Penyakit liver dapat mengakibatkan perubahan dalam metabolisme dari obat-obat

tertentu. Oleh karena itu dokter harus mengkonsultasikan untuk menentukkan obat mana yang

akan digunakan, dosis dan kemungkinan interaksinya (3). Administrasi dari analgesik tertentu,

antibiotik dan anestetik lokal umumnya ditoleransi dengan baik oleh pasien dengan disfungsi

liver yang ringan hingga sedang, walaupun modifikasi dapat membuktikan kebutuhan individu

dengan penyakit liver stadium lanjut (2). Dalam hal ini, obat-obat yang dimetabolisme dalam

hati mungkin harus digunakan dengan harti-hati atau dosis nya dikurangi (1,26) (tabel.3). dan

substansi-substansi tertentu seperti erytromicin, metronidazole dan tetrasiklin harus dihindari

sepenuhnya. Kebanyakan penulisan resep antibiotik untuk infeksi oral dan maksilofasial dapat
digunakan dengan pasien dengan penyakit liver kronik dan pada umumnya beta lactam dapat

diadministrasikan. Aminoglikosid dapat meningkatkan resiko keracunana hati pada pasien

dengan penyakit liver dan harus dihindaari. Metabolisme dari klindamisin menjadi panjang pada

pasien tertentu dan berperan dalam degenari hati.

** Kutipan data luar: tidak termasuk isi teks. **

(* ===== verification/MsgSkipTheorems.v ===== *)
(** * Skipping and checking are safe and agree ([storage/dart/assets/msgpuck.h])

    The loops are compared with a reference that reads one header at a time, and
    with the encoding of values. *)
From S2P Require Import Prelude MsgPack MsgSkip.

Section Reference.
Context {H : Hints} {HD : Documented_hints H}.

(** ** The reference: one header, then the values inside and after

    The pointer after a header and its payload, and the number of values inside. *)
Definition payload (load : list Z -> Z -> outcome (Z * Z)) (buf : list Z) (p : Z) : outcome (Z * Z) :=
  p ← skip_payload load buf p; Done (p, 0).
Definition ext (load : list Z -> Z -> outcome (Z * Z)) (buf : list Z) (p : Z) : outcome (Z * Z) :=
  p ← skip_ext load buf p; Done (p, 0).
Definition elements (times : Z) (load : list Z -> Z -> outcome (Z * Z)) (buf : list Z) (p : Z) : outcome (Z * Z) :=
  '(n, p) ← load buf p; Done (p, times * n).

Definition item (buf : list Z) (p : Z) : outcome (Z * Z) :=
  '(c, p) ← mp_load_u8 buf p;
  let l := mp_parser_hint c in
  if 0 <=? l then Done (p + l, 0)
  else if MP_HINT <? l then Done (p, - l)
  else if l =? MP_HINT_STR_8 then payload mp_load_u8 buf p
  else if l =? MP_HINT_STR_16 then payload mp_load_u16 buf p
  else if l =? MP_HINT_STR_32 then payload mp_load_u32 buf p
  else if l =? MP_HINT_ARRAY_16 then elements 1 mp_load_u16 buf p
  else if l =? MP_HINT_ARRAY_32 then elements 1 mp_load_u32 buf p
  else if l =? MP_HINT_MAP_16 then elements 2 mp_load_u16 buf p
  else if l =? MP_HINT_MAP_32 then elements 2 mp_load_u32 buf p
  else if l =? MP_HINT_EXT_8 then ext mp_load_u8 buf p
  else if l =? MP_HINT_EXT_16 then ext mp_load_u16 buf p
  else if l =? MP_HINT_EXT_32 then ext mp_load_u32 buf p
  else Faults.

Fixpoint skip_fuel (fuel : nat) (buf : list Z) (p k : Z) : outcome Z :=
  if k <=? 0 then Done p else
  match fuel with
  | O => Spins
  | S fuel => '(p, n) ← item buf p; skip_fuel fuel buf p (k - 1 + n)
  end.

(** As many headers as there are bytes left, and one that is out of the buffer. *)
Definition skip (buf : list Z) (p k : Z) : outcome Z :=
  skip_fuel (S (Z.to_nat (Z.of_nat (length buf) - p))) buf p k.

Section Buffer.
Context (buf : list Z) (HB : Forall byte_range buf).
Notation len := (Z.of_nat (length buf)).

(** What the loads have in common. *)
Definition loads (n : Z) (load : list Z -> Z -> outcome (Z * Z)) : Prop :=
  0 < n /\ forall p, (exists v, load buf p = Done (v, p + n) /\ 0 <= v < 256 ^ n /\ 0 <= p /\ p + n <= len) \/
    (load buf p = Faults /\ (p < 0 \/ len < p + n)).

Lemma loads_u8 : loads 1 mp_load_u8.
Proof.
  split; [lia|]. intros p. destruct (mp_load_u8_cases buf p HB) as [(v & ? & ? & ?)|[? ?]].
  - left. exists v. unfold byte_range in *. split_and!; [done|lia..].
  - right. split; [done|lia].
Qed.
Lemma loads_u16 : loads 2 mp_load_u16.
Proof. split; [lia|]. intros p. exact (mp_load_cases 2 buf p HB). Qed.
Lemma loads_u32 : loads 4 mp_load_u32.
Proof. split; [lia|]. intros p. exact (mp_load_cases 4 buf p HB). Qed.
Lemma loads_u64 : loads 8 mp_load_u64.
Proof. split; [lia|]. intros p. exact (mp_load_cases 8 buf p HB). Qed.

(** A step of a loop: out of the buffer, or further on. *)
Definition advances (p : Z) (m : outcome (Z * Z)) : Prop :=
  m = Faults \/ exists p' n, m = Done (p', n) /\ p < p' /\ 0 <= n.
(* ===== verification/Storage.v ===== *)
(** * The storage ([storage/native/storage/storage.c])

    Its errors and messages as events, and how it is started and stopped: a thread
    runs the database, and the caller waits for it on a condition. *)
From stdpp Require Import strings.
From S2P Require Import Prelude Time Events System MsgPack MsgSkip MsgSkipTheorems MsgCodec MsgValues.

(** ** Errors of the database

    The payload of an error are named values in message pack; a field may be null. *)
Record error_field := ErrorField { ef_name : string; ef_data : list Z }.
Record error := Error {
  error_code : field_value;
  error_message : string;
  error_file : string;
  error_line : Z;
  error_payload : list (option error_field);
}.

Section Events.
Context {H : Hints} (stack_trace : option string) (p : place).

(** A float as the bits of the double it converts to. *)
Context (double_of_float : Z -> Z).

Definition storage_name : string := "storage".
Definition at_file (e : event) (file : string) (line : Z) : event :=
  Event (raised_module_name e) (fields e) (function e) file line (level e) (timestamp e).

(** [storage_module_event(event_of(level, ...))]. *)
Definition storage_event (lvl : Z) (l : list event_field_structure) : outcome event :=
  e ← event_at p lvl l; Done (event_setup e storage_name).

(** One field of the payload; the pointer to the data is read before the field is
    tested, and the text of a string is decoded from a variable of the same name
    that has no value. *)
Definition convert_field (e : event) (field : option error_field) : outcome event :=
  field ← demand field;
  let data := ef_data field in
  '(c, _) ← mp_load_u8 data 0;
  match mp_typeof c with
  | MP_STR => Faults
  | MP_UINT => '(v, _) ← mp_decode_uint data 0; event_set_unsigned e (ef_name field) v
  | MP_INT => '(v, _) ← mp_decode_int data 0; event_set_signed e (ef_name field) v
  | MP_BOOL => '(v, _) ← mp_decode_bool data 0; event_set_boolean e (ef_name field) v
  | MP_FLOAT => '(v, _) ← mp_decode_float data 0; event_set_double e (ef_name field) (double_of_float v)
  | MP_DOUBLE => '(v, _) ← mp_decode_double data 0; event_set_double e (ef_name field) v
  | MP_NIL | MP_BIN | MP_ARRAY | MP_MAP | MP_EXT => Done e
  end.
Fixpoint convert_fields (e : event) (l : list (option error_field)) : outcome event :=
  match l with [] => Done e | field :: l => e ← convert_field e field; convert_fields e l end.
Lemma completes_ret {A} (a : A) : completes (box_ret a).
Proof. intros past. by eexists _, _. Qed.
Lemma completes_after {A} c (k : reply -> box_m A) : (forall r, completes (k r)) -> completes (box_bind (call database c) k).
Proof. intros Hk past. apply Hk. Qed.
Lemma completes_lift {A B} (o : outcome A) a (k : A -> box_m B) : o = Done a -> completes (k a) -> completes (box_bind (lift o) k).
Proof. intros -> Hk past. apply Hk. Qed.
Lemma completes_new_port {A} (k : Z -> box_m A) : (forall port, completes (k port)) -> completes (box_bind (new_port database) k).
Proof. intros Hk past. unfold new_port, box_bind, Box.call, box_ret. apply Hk. Qed.

Lemma send_error_completes task : completes (storage_send_error database task).
Proof. apply completes_after. intros r. destruct (negb _); apply completes_after; intros; apply completes_ret. Qed.
Ltac complete := cbv beta iota; repeat lazymatch goal with
  | |- completes (box_bind (call _ _) _) => apply completes_after; intros
  | |- completes (if ?b then _ else _) => destruct b
  | |- completes (box_ret _) => apply completes_ret
  | |- completes (storage_send_error _ _) => apply send_error_completes
  end.

Lemma finish_completes task port transaction : completes (finish database task port transaction).
Proof. unfold finish. complete. Qed.
Lemma keep_completes task port transaction w k : completes k -> completes (keep database task port transaction w k).
Proof. intros Hk. unfold keep, abandon. complete. exact Hk. Qed.

Lemma array_start_of buf vs : holds_batch buf vs ->
  exists post, mp_decode_array buf 0 = Done (Z.of_nat (length vs), Z.of_nat (length (mp_encode_array (Z.of_nat (length vs))))) /\
    buf = mp_encode_array (Z.of_nat (length vs)) ++ encodes vs ++ post.
Proof. intros (HB & HL & HS & post & E). exists post. split; [eapply array_start; [apply HS|exact E]|by apply array_batch]. Qed.

Section Batch.
Context (task : executor_task) (port transaction : Z) (buffer : list Z) (HB : Forall byte_range buffer)
  (HL : Z.of_nat (length buffer) < 2 ^ 63).
Notation len l := (Z.of_nat (length l)).

(** The value at a place, and the place of the one after. *)
Lemma batch_next v vs pre post : sized v -> buffer = pre ++ encodes (v :: vs) ++ post ->
  next buffer (len pre) = Done (len (pre ++ encode v)) /\ buffer = (pre ++ encode v) ++ encodes vs ++ post.
Proof.
  intros S E. rewrite encodes_cons, <- app_assoc in E. rewrite length_app, Nat2Z.inj_add. split; [by eapply next_value|].
  by rewrite <- app_assoc.
Qed.
Lemma batch_decode l vs pre post : sized (Array l) -> buffer = pre ++ encodes (Array l :: vs) ++ post ->
  exists p, mp_decode_array buffer (len pre) = Done (len l, p).
Proof. intros [S _] E. rewrite encodes_cons, <- app_assoc in E. by eapply decode_elements. Qed.
(* ===== verification/StorageExchange.v ===== *)
(** * The exchange with the handlers of the storage ([storage/native/storage/executor.c], [box.c])

    The steps of [Exchange], with the table of [Handlers] behind [task->method] and
    the database as the world: what executors call comes back. *)
From stdpp Require Import strings relations.
From S2P Require Import Prelude MsgPack MsgSkip MsgSkipTheorems MsgCodec MsgValues Events Uring Executor Box BoxTheorems StorageExecutor Exchange Handlers.

Section Storage_exchange.
Context {H : Hints} {HD : Documented_hints H} (database : list box_call -> box_call -> reply) (memory : requests).
Context (functions : Z -> option storage_function).

(** A task that names a handler of the table and has the request of this handler. *)
Definition servable (task : executor_task) : Prop :=
  exists f, functions (method task) = Some f /\ well_formed memory f task /\ counted_input f task.

Lemma servable_like task task' : method task' = method task -> input task' = input task -> input_size task' = input_size task ->
  servable task -> servable task'.
Proof.
  intros Em Ei Es (f & Ef & WF & C). exists f. rewrite Em. split; [done|]. split.
  - unfold well_formed in *. rewrite Ei. exact WF.
  - intros F. rewrite Es. by apply C.
Qed.

Lemma servable_route task source target : servable task -> servable (with_route task source target).
Proof. by apply servable_like. Qed.

Lemma servable_served task w : Byte_memory memory -> allocates database -> servable task ->
  exists task' w', call_method database memory functions (method task) task w = Done (task', w') /\ servable task'.
Proof.
  intros BM Al (f & Ef & WF & C). destruct (handler_completes database memory f task Al WF C w) as (task' & w' & E).
  exists task', w'. unfold call_method. rewrite Ef. cbn [demand]. rewrite bind_done. split; [exact E|].
  destruct (handler_keeps database memory f task w task' w' BM E) as (_ & _ & Em & _ & _ & Ei & Es).
  apply (servable_like task); [done..|]. by exists f.
Qed.
End Storage_exchange.

(** ** Theorems *)


(** ** Witness: the executor 7 inserts a batch of one tuple *)

Definition insert_task : executor_task := ExecutorTask 1 0 0 7 4096 64 0 0 0 0.
Definition insert_functions (m : Z) : option storage_function := if m =? 4096 then Some Storage_space_insert_many else None.
Definition one_insert : exchange (R := list_ring) (W := list box_call) :=
  Exchange (<[7 := idle_client 7]> ∅)
    (StorageState (StorageExecutor (ListRing 3 4 [] []) (ExecutorConfiguration 4 0) 3 true) (<[100 := insert_task]> ∅) []) 0 [].

Lemma one_insert_fresh : fresh one_insert.
Proof.
  split; [|done..]. intros d c. cbn [clients one_insert]. intros [[<- <-]|[_ ?%lookup_empty_Some]]%lookup_insert_Some; [|done].
  split_and!; try done; try lia; split; [cbn; set_solver|done].
Qed.
Lemma insert_task_servable : servable (H := message_pack_hints) one_request insert_functions insert_task.
Proof.
  exists Storage_space_insert_many. split_and!; [reflexivity| |discriminate].
  exists (SpaceRequest 3 [0x91; 0x91; 7] 512), [Array [Uint 7]]. split; [reflexivity|]. split_and!.
  - repeat constructor; unfold byte_range; lia.
  - cbn. lia.
  - cbn. lia.
  - exists []. reflexivity.
Qed.

Definition insert_run := call_method (H := message_pack_hints) any_database one_request insert_functions.
Lemma insert_called : exists x, rtc (exchange_step insert_run some_event) one_insert x /\
  (cl_called <$> clients x !! 7) = Some [100] /\ st_active (executor (storage x)) = true.
Proof.
  eexists. split; [apply rtc_once; eapply (Step_call _ _ one_insert 7 (idle_client 7) 100 insert_task)|split; vm_compute; reflexivity].
  - reflexivity.
  - done.
  - intros [N|(d & c & E & N)]; [by apply not_elem_of_nil in N|]. cbn [clients one_insert] in E.
    apply lookup_insert_Some in E as [[<- <-]|[_ ?%lookup_empty_Some]]; [|done]. vm_compute in N. by apply not_elem_of_nil in N.
  - reflexivity.
  - apply Calls_native. vm_compute. reflexivity.
Qed.

(* ===== verification/Lifetimes.v ===== *)
(** * Lifetimes: what is allocated, used and released

    The other files say what the structures hold; this one says which blocks of
    memory and which objects of the libraries are alive.  A function is a [prog]: it
    asks the world for its answers (does an allocation succeed, is a call refused),
    reads and writes the pointers that structures hold, and calls [calloc], [free] and
    the constructors and destructors of the libraries [small] and [liburing].  Of the
    libraries there is only the rule for using them that their documentation gives: an
    object is made once, on an object that is alive, and destroyed once, while the
    object it was made on is still alive; a block is freed once and touched only while
    it is alive.  Breaking the rule is a fault.

    Sizes, which decide nothing here, and the events of error branches are left out. *)
From stdpp Require Import strings.
From S2P Require Import Prelude.

(** ** The store *)

Inductive kind := Block | Arena | SlabCache | Mempool | PoolObject | SmallAlloc | SmallObject | Ring | Ibuf | Obuf.
#[export] Instance kind_eq_dec : EqDecision kind.
Proof. solve_decision. Defined.
Definition kind_number (k : kind) : Z :=
  match k with
  | Block => 0 | Arena => 1 | SlabCache => 2 | Mempool => 3 | PoolObject => 4 | SmallAlloc => 5 | SmallObject => 6
  | Ring => 7 | Ibuf => 8 | Obuf => 9
  end.
Definition kind_of_number (n : Z) : kind :=
  default Block ([Block; Arena; SlabCache; Mempool; PoolObject; SmallAlloc; SmallObject; Ring; Ibuf; Obuf] !! Z.to_nat n).
#[export] Instance kind_countable : Countable kind.
Proof. apply (inj_countable' kind_number kind_of_number). by intros []. Defined.

(** An object is known by its kind and its address, and the address is that of the
    structure it is part of.  A slot is a field of a structure, or an element of an
    array of pointers. *)
Abbreviation resource := (kind * Z)%type.
Abbreviation slot := (string * Z)%type.

(** [founded] is what an object was made on; [fresh] is an address beyond all that
    were given; [asked] counts the answers of the world. *)
Record store := Store {
  live : gset resource;
  founded : gmap resource resource;
  cells : gmap (Z * slot) Z;
  fresh : Z;
  asked : nat;
}.

Definition with_live (s : store) (l : gset resource) : store := Store l (founded s) (cells s) (fresh s) (asked s).

(** ** Programs *)

Definition prog (A : Type) : Type := store -> outcome (A * store).
#[export] Instance prog_ret : MRet prog := fun A a s => Done (a, s).
#[export] Instance prog_bind : MBind prog := fun A B f m s => '(a, s) ← m s; f a s.

(** [exit(-1)]. *)
Definition quit {A} : prog A := fun _ => Exits (-1).

Section Primitives.
(** The answers of the world, in the order of the questions. *)
Context (world : nat -> Z).

Definition ask : prog Z := fun s => Done (world (asked s), Store (live s) (founded s) (cells s) (fresh s) (S (asked s))).
Lemma make_names_run n index inet unix s : sound s -> usable inet s -> usable unix s -> inet <> unix ->
  match denied n (asked s) with
  | None => gives (make_names n index inet unix s) true (fun s' =>
      live s' = blocks (seqZ (fresh s) (2 * Z.of_nat n)) ∪ live s /\ others inet unix "msg_name" index s s' /\ paired n index inet unix (fresh s) s')
  | Some k => gives (make_names n index inet unix s) false (fun s' => live s' = blocks (seqZ (fresh s) (Z.of_nat k)) ∪ live s)
  end.
Proof.
  revert index s. induction n as [|n IH]; intros index s Snd Ui Uu D; cbn [denied make_names].
  { eexists. split; [done|]. split; [done|]. rewrite blocks_none, union_empty_l_L. split; [done|]. split; [done|]. intros j Hj. lia. }
  pose proof (sound_fresh _ Snd).
  apply calloc_into; [done..| |]; intros W s1 S1 L1 F1 C1 A1 E1; [rewrite W|rewrite (proj2 (Z.eqb_neq _ _) W)]; cbn [Z.eqb].
  { eexists. split; [done|]. split; [done|]. by rewrite blocks_none, union_empty_l_L. }
  rewrite (proj2 (Z.eqb_neq (fresh s) 0)) by lia. clear W.
  assert (U1 : usable inet s1 /\ usable unix s1) by (split; by eapply usable_more). destruct U1 as [Ui1 Uu1].
  erewrite bind_run by (by apply touch_run). rewrite <- A1.
  apply calloc_into; [done..| |]; intros W s2 S2 L2 F2 C2 A2 E2; [rewrite W|rewrite (proj2 (Z.eqb_neq _ _) W)]; cbn [Z.eqb].
  { eexists. split; [done|]. split; [done|]. change (Z.of_nat 1) with 1. change (seqZ (fresh s) 1) with [fresh s]. by rewrite L2, L1, blocks_one. }
  rewrite (proj2 (Z.eqb_neq (fresh s1) 0)) by lia. clear W.
  assert (U2 : usable inet s2 /\ usable unix s2) by (split; by eapply usable_more). destruct U2 as [Ui2 Uu2].
  erewrite bind_run by (by apply touch_run). rewrite <- A2. rewrite E1 in *.
  specialize (IH (index + 1) s2 S2 Ui2 Uu2 D). rewrite E2 in IH. replace (fresh s + 1 + 1) with (fresh s + 2) in IH by lia.
  assert (LL : forall X, X ∪ live s2 = ({[ (Block, fresh s) ]} ∪ ({[ (Block, fresh s + 1) ]} ∪ X)) ∪ live s)
    by (intros X; rewrite L2, L1; clear; set_solver).
  destruct (denied n (asked s2)) as [k|]; cbn [fmap option_fmap option_map].
  - destruct IH as (s' & E & S' & L'). exists s'. split; [exact E|]. split; [done|].
    replace (Z.of_nat (S (S k))) with (2 + Z.of_nat k) by lia. by rewrite seqZ_two, !blocks_cons, L', LL by lia.
  - destruct IH as (s' & E & S' & L' & O' & P'). exists s'. split; [exact E|]. split; [done|].
    replace (2 * Z.of_nat (S n)) with (2 + 2 * Z.of_nat n) by lia. split; [by rewrite seqZ_two, !blocks_cons, L', LL by lia|]. split.
    + intros c f Hc. rewrite O' by (destruct Hc as [Hc|Hc]; [by left|right; intros j Hj; apply Hc; lia]).
      rewrite C2, C1, !lookup_insert_ne; [done|intros Q; simplify_eq; destruct Hc as [Hc|Hc]; [tauto|by apply (Hc index)]..].
    + intros j Hj. destruct (Z.eq_dec j 0) as [->|Nj].
      * rewrite !O' by (right; intros i Hi Q; simplify_eq; lia). rewrite C2, C1. rewrite Z.add_0_r.
        rewrite lookup_insert_ne by congruence. rewrite !lookup_insert_eq. split; f_equal; lia.
      * destruct (P' (j - 1) ltac:(lia)) as [P1 P2]. replace (index + 1 + (j - 1)) with (index + j) in * by lia. rewrite P1, P2. split; f_equal; lia.
Qed.
(** The loop of [on_shutdown_f]: a round either yields or runs the triggers. *)
Definition on_shutdown_wait (l : launcher) : launcher * list call :=
  if negb (shutdown_started l) then (at_fiber Yielded l, [Fiber_yield]) else (at_fiber In_triggers l, [Run_triggers]).

(** The fiber runs from where it is suspended to where it is suspended next.
    [depth] is [ev_depth]; [answer] is what the triggers or [box_shutdown] return,
    [None] when they suspend the fiber again. *)
Definition on_shutdown_f (depth : Z) (answer : option Z) (l : launcher) : launcher * list call :=
  match on_shutdown_fiber l with
  | No_fiber | Ended => (l, [])
  | New_fiber => if depth =? 0 then (at_fiber Asleep l, [Fiber_sleep]) else on_shutdown_wait l
  | Asleep | Yielded => on_shutdown_wait l
  | In_triggers =>
      match answer with
      | None => (l, [])
      | Some code => (at_fiber In_shutdown l, (if negb (code =? 0) then [Say_error; Diag_log; Diag_clear] else []) ++ [Box_shutdown])
      end
  | In_shutdown => match answer with None => (l, []) | Some _ => (finish l, [Ev_break]) end
  end.

(** ** Signals *)

Definition signal_init_at (i : nat) (c : callback) (signum : Z) (l : launcher) : steps launcher :=
  step (Signal_init_at signum c);; mret (with_signals (<[i := (signum, c)]> (ev_sigs l)) l).

(** [sigaction] answers for each signal whether it fails. *)
Definition signal_init (fails : Z -> bool) (l : launcher) : steps launcher :=
  step (Sigaction true SIGPIPE);;
  (if fails SIGPIPE then panic else mret tt);;
  step (Named "fiber_signal_init");;
  l ← signal_init_at 0 Sig_checkpoint SIGUSR1 l;
  l ← signal_init_at 1 (signal_sigint_cb l) SIGINT l;
  l ← signal_init_at 2 Signal_cb SIGTERM l;
  l ← signal_init_at 3 Sigwinch_cb SIGWINCH l;
  l ← signal_init_at 4 Say_logrotate SIGHUP l;
  run_all (map (fun s => Signal_start (fst s)) (ev_sigs l));;
  step (Named "tt_pthread_atfork");;
  mret l.

Definition signal_free (l : launcher) : steps unit := run_all (map (fun s => Signal_stop (fst s)) (ev_sigs l)).

(** The calls of a chain of [||] up to the first that fails. *)
Fixpoint until_failure (fails : Z -> bool) (l : list Z) : list call * bool :=
  match l with
  | [] => ([], false)
  | s :: l => if fails s then ([Sigaction false s], true) else let '(calls, b) := until_failure fails l in (Sigaction false s :: calls, b)
  end.
Definition signal_reset (fails : Z -> bool) (mask_fails : bool) (l : launcher) : steps unit :=
  signal_free l;;
  let '(calls, failed) := until_failure fails [SIGUSR1; SIGINT; SIGTERM; SIGHUP; SIGWINCH] in
  run_all calls;;
  when failed (step Say_syserror);;
  step (Named "fiber_signal_reset");;
  step (Named "pthread_sigmask");;
  when mask_fails (step Say_syserror).

Definition set_sigint_cb (new_sigint_cb : callback) (l : launcher) : callback * launcher :=
  let old_cb := signal_sigint_cb l in
  (old_cb, with_signals (alter (fun s => (fst s, new_sigint_cb)) 1%nat (ev_sigs l)) l).

Definition sig_checkpoint (fiber_made : bool) : steps unit :=
  step (Named "fiber_new_system checkpoint");;
  if fiber_made then step (Named "fiber_wakeup checkpoint") else step Say_warn.
Definition sig_checkpoint_f (code : Z) : steps unit :=
  step (Named "box_checkpoint");; when (negb (code =? 0)) (step Diag_log).
Definition signal_sigwinch_cb (rl_instream : bool) : steps unit := when rl_instream (step (Named "rl_resize_terminal")).

(** The event loop calls what is set for a signal; [made] and [rl_instream] are
    answers to those calls. *)
Definition deliver (made rl_instream : bool) (c : callback) (l : launcher) : steps launcher :=
  match c with
  | Sig_checkpoint => sig_checkpoint made;; mret l
  | Signal_cb => signal_cb l
  | Sigwinch_cb => signal_sigwinch_cb rl_instream;; mret l
  | Say_logrotate => step (Named "say_logrotate");; mret l
  | Other_callback _ => mret l
  end.

(** ** The end of the process *)

Definition free_readline_state (is_terminal : bool) : steps unit :=
  step (Named "isatty");; when is_terminal (step (Named "rl_cleanup_after_signal")).
Definition storage_atexit (is_master cord_is_main is_terminal : bool) : steps unit :=
  if negb is_master then mret tt else if negb cord_is_main then mret tt else free_readline_state is_terminal.

Definition names (l : list string) : list call := map Named l.
(** [gcov] is the build with [ENABLE_GCOV]. *)
Definition storage_free (gcov is_master cord_is_main : bool) (l : launcher) : steps unit :=
  if negb is_master then mret tt else if negb cord_is_main then mret tt else
  run_all (names ["coio_shutdown"; "box_lua_free"; "box_free"; "title_free"; "popen_free"; "module_free"]);;
  signal_free l;;
  when gcov (step (Named "gcov_flush"));;
  run_all (names ["cbus_free"; "event_free"; "ssl_free"; "memtx_tx_manager_free"; "coll_free"; "say_logger_free";
                  "fiber_free"; "memory_free"; "random_free"]).

Definition storage_uptime (now : Z) (l : launcher) : Z := now - start_time l.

NSAID harus digunakan denganhati-hati atau dihindari karena resiko perdarahan

gastrointestinal dan gastritis salalu disertai pada penyakit hati. Profilaksis dapat dilakuakan

dalam bentuk antasid atau antagonis reseptor histamin. Acetaminopen (paracetamol) dihindari

pada pasien dengan penyakit liver yang serius, dan aspirin dan NSAID tidak diindikasikan untuk

pasien dengan perubahan hemostasis. Douglas et al menjelaskan acetaminpene sebagai alternatif

yang aman untuk aspirin atau NSAID yang dapat diadministrasian pada dosis hingga 4g/hari

selama dua minggu tanpa pengaruh hati yang berlawanan, peringatan pasien untuk menghindari

konsumsi alkohol sementara menerima perawatan dengan obat. Pada pasien yang menggunakan

benzodiazepine, dosis harus dikurangi dengan prolongasi dari interval antara dosis. Lokal

anestesi umumnya aman diberikan dengan total pemberian dosis tidak melebihi 7mg/kg,
dikombinasikan denga efinprin. Tabel 4 menunjukkan obat yang kontraindikasi dan dapat

digunakan dengan hati-hati. Walaupun beberapa dari substansi ini dimetabolisme dalam liver,

dosis yang diunakan pada praktek dokter gigi bisa diterima kecuali pasien menderita disfungsi

hati yang sangat berat.

Pasien dengan cirrhosis alkoholik menunjukkan peningkatan toleransi anestetik, sedatif

dan agen hipnotik sehingga dosis anestetik harus dinaikkan. Keamanan dan keefisienan dari

banyak substansi obat dipengaruhi seiring dengan konsumsi alkohol. Perhatian dicurahkan lebih

besar pada efek-efek dari pengkombinasian alkohol dan depresor CNS,dan efek-efek yang

komplek dari alkohol diatas kapasitas liver untuk memetabolisme substansi obat. Parasetamol

yang dikombinasikan dengan alkohol berbahaya karena metabolisme kedua substannsi tersebut

melibatkan enzim yang sama (isoenzyme CYP2E1 of the P-450 cytochrome system), dan

perawatan tidak membutuhkan pemberian resep kumur yang mengandung alkohol selama masa

penyembuhan pasien dari penyalahgunaan alkohol.